“Los peruanos no estamos acostumbrados a la democracia... aquí se nos tiene que gobernar con mano dura”, me dijo el taxista con toda seguridad, sin titubeos en sus palabras. “¿Por qué cree eso?”, le pregunté. “Porque todavía no estamos maduros para vivir con libertades. Aquí todo el mundo quiere hacer lo que viene en gana”, afirmó mientras, imperturbable, observaba cómo un automóvil más grande que el suyo le ganaba la delantera y se metía en el lugar que a él le correspondía en el caótico tránsito del momento.
Estábamos en pleno centro de Lima, un mediodía de abril, con el tránsito hecho un pandemonio, como consecuencia de las obras que realiza la Municipalidad de Lima Metropolitana. Los manifestantes marchaban por La Colmena, mientras que nosotros nos dirigíamos por Pachitea hacia Garcilaso de la Vega, y el tránsito se había atorado en las intersecciones con Contumazá y Carabaya.
A cada automovilista que arremetía con su vehículo para colarse en la fila de autos que pugnaban por avanzar, el taxista de mi nota, comentaba: “Ahí va un demócrata”.
A la par que me sonreía, yo no dejaba de meditar en las palabras del hombre que conducía su ‘Tico’ amarillo (‘setamista’, le dicen).

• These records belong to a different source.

Fixpoint strip_prefix (p l : list string) : option (list string) :=
    match p, l with
    | [], l => Some l
    | a :: p', b :: l' => if streq a b then strip_prefix p' l' else None
    | _ :: _, [] => None
    end.

(** [_display_path]: relative to the project root when it lies under it *)
Definition display_path (p : string) : string :=
    let comps := normalize (split_on slash (absolute p)) in
    match strip_prefix (normalize (split_on slash (absolute project_root))) comps with
    | Some [] => "."
    | Some rel => join "/" rel
    | None => render_path comps
    end.

(** Replace the file at [path] by a complete new one. *)
Definition atomic_write_json (path : string) (payload : json) : M sys unit :=
    modify (λ s, Sys (sys_ticks s) (sys_uuids s) (<[path := payload]> (sys_files s))).

(** ** Hashed payloads *)

Definition canonical_json_sha256 (payload : json) : string :=
    sha256_hex (json_canonical payload).

(** What the hashing helpers need to know about a payload: the claimed
    [content_sha256], the rest of it, and its ["state"]. *)
Class Payload (P : Type) := {
    claimed_sha : P → option string;
    unhashed : P → json;
    payload_state : P → option string;
  }.

(** A file that exists is readable JSON or not. *)
Inductive slot (P : Type) := Readable (p : P) | Unreadable.
Arguments Readable {_} _.
Arguments Unreadable {_}.

  Section Hashed.
Context {P : Type} `{!Payload P}.

Definition require_valid_json_content_hash (payload : P) (label : string) : exn + string :=
      match claimed_sha payload with
      | Some claimed =>
          if streq claimed (canonical_json_sha256 (unhashed payload)) then inr claimed
          else inl (Exn ReceiptIntegrityError (label +:+ " content hash mismatch"))
      | None => inl (Exn ReceiptIntegrityError (label +:+ " content hash mismatch"))
      end.

Definition read_json_object (name : string) : M (gmap string (slot P)) P :=
      o ← gets (λ d, d !! name);
      match o with
      | Some (Readable p) => mret p
      | _ => raise ReceiptIntegrityError ("locked receipt is unreadable: " +:+ name)
      end.

Definition durable_compare_and_swap_json (name expected_content_sha256 expected_state : string)
        (payload : P) : M (gmap string (slot P)) bool :=
      of_sum (require_valid_json_content_hash payload "replacement receipt") ;;
      current ← read_json_object name;
      current_hash ← of_sum (require_valid_json_content_hash current "locked receipt");
      if negb (streq current_hash expected_content_sha256) ||
         negb (bool_decide (payload_state current = Some expected_state))
      then mret false
      else modify (<[name := Readable payload]>) ;; mret true.

Definition durable_create_json_exclusive (name : string) (payload : P)
        : M (gmap string (slot P)) bool :=
      o ← gets (λ d : gmap string (slot P), d !! name);
      match o with
      | Some _ => mret false
      | None => modify (<[name := Readable payload]>) ;; mret true
      end.
  End Hashed.
End Environment.

Arguments Readable {_} _.
Arguments Unreadable {_}.

(** A receipt as the JSON object that is stored. *)
Definition as_str (j : option json) : option string :=
  match j with Some (JStr s) => Some s | _ => None end.
#[export] Instance json_payload : Payload (list (string * json)) := {|
  claimed_sha l := as_str (obj_get "content_sha256" l);
  unhashed l := JObj (List.filter (λ kv, negb (streq kv.1 "content_sha256")) l);
  payload_state l := as_str (obj_get "state" l);
|}.

(** ** Facts about path resolution *)

Lemma split_chars_app sep cur l1 l2 :
  split_chars sep cur (l1 ++ sep :: l2) = split_chars sep cur l1 ++ split_chars sep [] l2.
Proof.
  revert cur. induction l1 as [|c l1 IH]; intros cur; simpl.
  - by rewrite Ascii.eqb_refl.
  - destruct (Ascii.eqb c sep); simpl; by rewrite IH.
Qed.

Lemma split_chars_none sep cur l :
  sep ∉ l → split_chars sep cur l = [rev cur ++ l].
Proof.
  revert cur. induction l as [|c l IH]; intros cur Hl; simpl; [by rewrite app_nil_r|].
  destruct (Ascii.eqb_spec c sep) as [->|Hc]; [set_solver|].
  rewrite IH by set_solver. simpl. by rewrite <-app_assoc.
Qed.

Lemma split_chars_no_sep sep cur l c :
  sep ∉ cur → c ∈ split_chars sep cur l → sep ∉ c.
Proof.
  revert cur. induction l as [|d l IH]; intros cur Hcur; simpl.
  - intros ->%list_elem_of_singleton. rewrite list_elem_of_In, <-in_rev, <-list_elem_of_In. done.
  - destruct (Ascii.eqb_spec d sep) as [->|Hd].
    + intros [->|Hc]%elem_of_cons; [|by apply (IH []); [set_solver|]].
      rewrite list_elem_of_In, <-in_rev, <-list_elem_of_In. done.
    + apply IH. set_solver.
Qed.

Lemma split_on_app s t :
  split_on slash (s +:+ "/" +:+ t) = split_on slash s ++ split_on slash t.
Proof.
  unfold split_on. rewrite !chars_app. change (chars "/" ++ chars t) with (slash :: chars t).
  by rewrite split_chars_app, map_app.
Qed.

(** A component name: no slash, not empty and not a dot segment. *)
Definition plain (c : string) : Prop :=
  slash ∉ chars c ∧ c ≠ "" ∧ c ≠ "." ∧ c ≠ "..".

Lemma split_on_no_slash s c : c ∈ split_on slash s → slash ∉ chars c.
Proof.
  unfold split_on. intros Hc. apply list_elem_of_In, in_map_iff in Hc as (l & <- & Hl).
  rewrite chars_of_chars. apply list_elem_of_In in Hl. by eapply split_chars_no_sep, Hl; set_solver.
Qed.

Lemma normalize_plain l :
  Forall (λ c, slash ∉ chars c) l → Forall plain (normalize l).
Proof.
  intros Hl. unfold normalize. apply Forall_rev.
  assert (Hacc : Forall plain []) by constructor. revert Hacc.
  generalize (@nil string) as acc. induction Hl as [|c l Hc Hl IH]; intros acc Hacc; simpl; [done|].
  apply IH. destruct (streq c "") eqn:E1; simpl; [done|].
  destruct (streq c ".") eqn:E2; simpl; [done|].
  destruct (streq c "..") eqn:E3; [destruct Hacc; simpl; [constructor|done]|].
  bool_simpl. by repeat constructor.
Qed.

Lemma join_cons a l : l ≠ [] → join "/" (a :: l) = a +:+ "/" +:+ join "/" l.
Proof. by destruct l. Qed.

Lemma split_join l :
  l ≠ [] → Forall plain l → split_on slash (join "/" l) = l.
Proof.
  intros Hne Hl. induction Hl as [|a l [Ha _] Hl IH]; [done|].
  destruct l as [|b l].
  - simpl. unfold split_on. rewrite split_chars_none by done. simpl. by rewrite of_chars_chars.
  - rewrite join_cons by done. rewrite split_on_app, IH by done.
    unfold split_on. rewrite split_chars_none by done. simpl. by rewrite of_chars_chars.
Qed.

Lemma split_render l :
  l ≠ [] → Forall plain l → split_on slash (render_path l) = "" :: l.
Proof.
  intros. unfold render_path. change ("/" +:+ join "/" l) with ("" +:+ "/" +:+ join "/" l).
  rewrite split_on_app, split_join by done. done.
Qed.

Lemma starts_with_app p s : starts_with p s = true → ∃ t, s = p +:+ t.
Proof.
  unfold starts_with. revert s. induction p as [|c p IH]; intros s Hs; [by exists s|].
  destruct s as [|d s]; simpl in Hs; [done|].
  destruct (ascii_dec c d) as [->|]; [|done].
  apply IH in Hs as [t ->]. by exists t.
Qed.

Section Containment.
Context `{PyEnv}.

Definition components (p : string) : list string := normalize (split_on slash (absolute p)).

Lemma components_plain p : Forall plain (components p).
Proof.
    apply normalize_plain, Forall_forall. intros c. apply split_on_no_slash.
Qed.

Lemma render_prefix_components R C t :
    Forall plain R → Forall plain C →
    render_path C = (render_path R +:+ "/") +:+ t → ∃ rel, C = R ++ rel.
Proof.
    intros HR HC E. destruct (decide (C = [])) as [->|HCn].
    { apply (f_equal (λ s, length (chars s))) in E. unfold render_path in E.
      rewrite !chars_app, !length_app in E. simpl in E. lia. }
    destruct (decide (R = [])) as [->|HRn]; [by exists C|].
    assert (E' : split_on slash (render_path C) = split_on slash (render_path R +:+ "/" +:+ t)).
    { rewrite E. f_equal. apply chars_inj. by rewrite !chars_app, <-app_assoc. }
    rewrite split_on_app, !split_render in E' by done. injection E' as ->. by eexists.
Qed.

Lemma resolve_under_ok root parts c :
    resolve_under root parts = inr c →
    c = realpath (joinpath (realpath root) parts) ∧
    (c = realpath root ∨ ∃ t, c = (realpath root +:+ "/") +:+ t).
Proof.
    unfold resolve_under. intros E. case_match eqn:Eq; simplify_eq. split; [done|].
    apply andb_false_iff in Eq as [Eq|Eq]; bool_simpl; [by left|right].
    by apply starts_with_app.
Qed.
End Containment.

(** C10: path containment of [resolve_under].  Whatever the parts are (also
    ["../"] segments and absolute parts), a path that is returned consists of
    the components of the resolved root followed by plain component names
    only: it cannot leave the receipt root. *)
Theorem resolve_under_contained `{PyEnv} (root : string) (parts : list string) (c : string)
    (Hres : resolve_under root parts = inr c) :
  ∃ rel, c = render_path (components root ++ rel) ∧ Forall plain (components root ++ rel).
Proof.
  apply resolve_under_ok in Hres as [Hc [Hroot|[t Ht]]].
  - exists []. rewrite app_nil_r. split; [by rewrite Hroot|apply components_plain].
  - assert (HC := components_plain (joinpath (realpath root) parts)).
    rewrite Hc in Ht. apply render_prefix_components in Ht as [rel Hrel];
      [|apply components_plain|done].
    exists rel. change (components root) with (normalize (split_on slash (absolute root))).
    rewrite <-Hrel. by split.
Qed.

(** ** Facts about the compare-and-swap *)

Section Swap.
Context `{PyEnv} {P : Type} `{!Payload P}.
  Implicit Types (d : gmap string (slot P)) (p : P).

Definition hash_valid (p : P) : bool :=
    bool_decide (claimed_sha p = Some (canonical_json_sha256 (unhashed p))).

Lemma require_hash_valid p label :
    hash_valid p = true →
    require_valid_json_content_hash p label = inr (canonical_json_sha256 (unhashed p)).
Proof.
    unfold hash_valid, require_valid_json_content_hash. intros ->%bool_decide_eq_true.
    by rewrite streq_refl.
Qed.
Lemma require_hash_ok p label h :
    require_valid_json_content_hash p label = inr h → hash_valid p = true ∧ claimed_sha p = Some h.
Proof.
    unfold hash_valid, require_valid_json_content_hash. intros E.
    repeat case_match; simplify_eq. bool_simpl. subst. split; [by apply bool_decide_eq_true|done].
Qed.

Lemma cas_true name h st p d d' :
    durable_compare_and_swap_json name h st p d = (d', inr true) →
    d' = <[name := Readable p]> d ∧ hash_valid p = true ∧
    ∃ cur, d !! name = Some (Readable cur) ∧ claimed_sha cur = Some h ∧
           payload_state cur = Some st ∧ hash_valid cur = true.
Proof.
    unfold durable_compare_and_swap_json, read_json_object. intros E. minv.
    apply require_hash_ok in H2 as [Hp _]. 
    destruct (d !! name) as [[cur|]|] eqn:Hd; minv.
    apply require_hash_ok in H3 as [Hcur Hcl].
    destruct (_ || _) eqn:Et; minv. bool_simpl. subst. split; [done|]. eauto 10.
Qed.

Lemma cas_match name h st p d cur :
    hash_valid p = true → d !! name = Some (Readable cur) → hash_valid cur = true →
    claimed_sha cur = Some h → payload_state cur = Some st →
    durable_compare_and_swap_json name h st p d = (<[name := Readable p]> d, inr true).
Proof.
    intros Hp Hd Hcur Hh Hst. unfold durable_compare_and_swap_json, read_json_object.
    unfold mbind, M_bind, of_sum, gets. rewrite require_hash_valid by done. rewrite Hd.
    unfold mret at 1, M_ret at 1. rewrite require_hash_valid by done.
    apply bool_decide_eq_true in Hcur. rewrite Hcur in Hh. injection Hh as <-.
    rewrite if_false; [done|]. rewrite streq_refl. simpl.
    apply negb_false_iff. by apply bool_decide_eq_true.
Qed.

Lemma cas_not_true name h st p d d' r :
    durable_compare_and_swap_json name h st p d = (d', r) → r ≠ inr true → d' = d.
Proof.
    unfold durable_compare_and_swap_json, read_json_object, mbind, M_bind, of_sum, gets, mret, M_ret,
      raise, modify.
    repeat case_match; naive_solver.
Qed.

Lemma cas_mismatch name h st p d cur :
    hash_valid p = true → d !! name = Some (Readable cur) → hash_valid cur = true →
    claimed_sha cur ≠ Some h ∨ payload_state cur ≠ Some st →
    durable_compare_and_swap_json name h st p d = (d, inr false).
Proof.
    intros Hp Hd Hcur Hne. unfold durable_compare_and_swap_json, read_json_object.
    unfold mbind, M_bind, of_sum, gets. rewrite require_hash_valid by done. rewrite Hd.
    unfold mret at 1, M_ret at 1. rewrite require_hash_valid by done.
    apply bool_decide_eq_true in Hcur. rewrite Hcur in Hne. rewrite if_true; [done|].
    apply orb_true_iff. destruct Hne as [Hne|Hne]; [left|right]; apply negb_true_iff.
    - apply streq_false. congruence.
    - by apply bool_decide_eq_false.
Qed.
End Swap.

(** C6: a compare-and-swap has one winner.  Two writers prepared their
    replacement from the same version (same content hash and state) of a
    file.  When the first one succeeds with a replacement that differs from
    that version in hash or state, the second returns [False] and changes
    nothing, whatever it wanted to write. *)
Theorem compare_and_swap_one_winner `{PyEnv} {P} `{!Payload P}
    (name h st : string) (p1 p2 : P) (d d1 : gmap string (slot P))
    (Hdiff : claimed_sha p1 ≠ Some h ∨ payload_state p1 ≠ Some st)
    (Hp2 : hash_valid p2 = true)
    (Hfirst : durable_compare_and_swap_json name h st p1 d = (d1, inr true)) :
  durable_compare_and_swap_json name h st p2 d1 = (d1, inr false) ∧
  d1 = <[name := Readable p1]> d.
Proof.
  apply cas_true in Hfirst as (-> & Hp1 & _). split; [|done].
  apply (cas_mismatch name h st p2 _ p1); [done| |done|done]. apply lookup_insert_eq.
Qed.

No era, no es, ni creo será, la primera ni la última vez que escuche un comentario similar.
Sucede que un amplio sector de la población, piensa o cree que el Perú debe ser manejado con mano fuerte, confundiendo este signo de autoridad con autoritarismo. Esto viene de antaño, si no, recordemos lo que decía hace varias décadas el dictador de turno: “La democracia no se come”.
Y de ahí que muchos añoren, por ejemplo, la presencia de Fujimori en las riendas del poder. “Eso es amor serrano”, sintetizó el chofer que me conducía, para graficar con estas dos palabras que, aparentemente, nuestro pueblo ama (o reverencia y aplaude, para el caso) a quien más lo maltrata.
Acostumbrados como estamos a cíclicas dictaduras y gobiernos autoritarios, que nos coartan e impiden hasta la más justa protesta, aprovechamos todos los resquicios de la democracia para abusar de las libertades que ella nos concede, y las convertimos en libertinaje.
Sigamos con las opiniones de nuestro chofer. Para él, la mayoría de peruanos somos como un arbolito en cierne, al que cualquier vecino (o su hijo) jala hacia un lado o a otro, según su estado de ánimo.
Para que lo anterior no ocurra, nuestro personaje sugiere hacer con los peruanos lo que hizo cierto alcalde con los árboles plantados en la Plaza Mayor: Rodearlos con sendos cercos de madera (o alambre con púas) y atar la planta en cuatro direcciones para que crezca recta y no se desvíe hacia ningún lado.
“Después, cuando la planta ya esté grande y robusta, recién quitarle las amarras, porque, ya usted sabe: árbol que crece torcido, de grande no se endereza; en este caso, árbol que crece derecho, de grande no se tuerce”, me explica convencido de lo que dice.
“Solo en este caso –agrega- podremos vivir con democracia, sin abusar uno del otro. La democracia estará bien para los congresistas que ganan diez mil dólares, pero no para nosotros, que tenemos que buscárnosla todos los días, sin horario ni seguro.”
No estoy tan cierto de que la mayoría de peruanos pensemos lo mismo que el chofer que me tocó en turno, pero su opinión no deja de tener alguna razón. Al fin de cuentas, dicen que la voz del pueblo es la voz de Dios. En el caso que narro, no sé si habré tenido a Dios por conductor.
Los psicólogos, sociólogos, ‘politólogos’ y demás analizadores de la conducta humana y de las masas, tienen la palabra.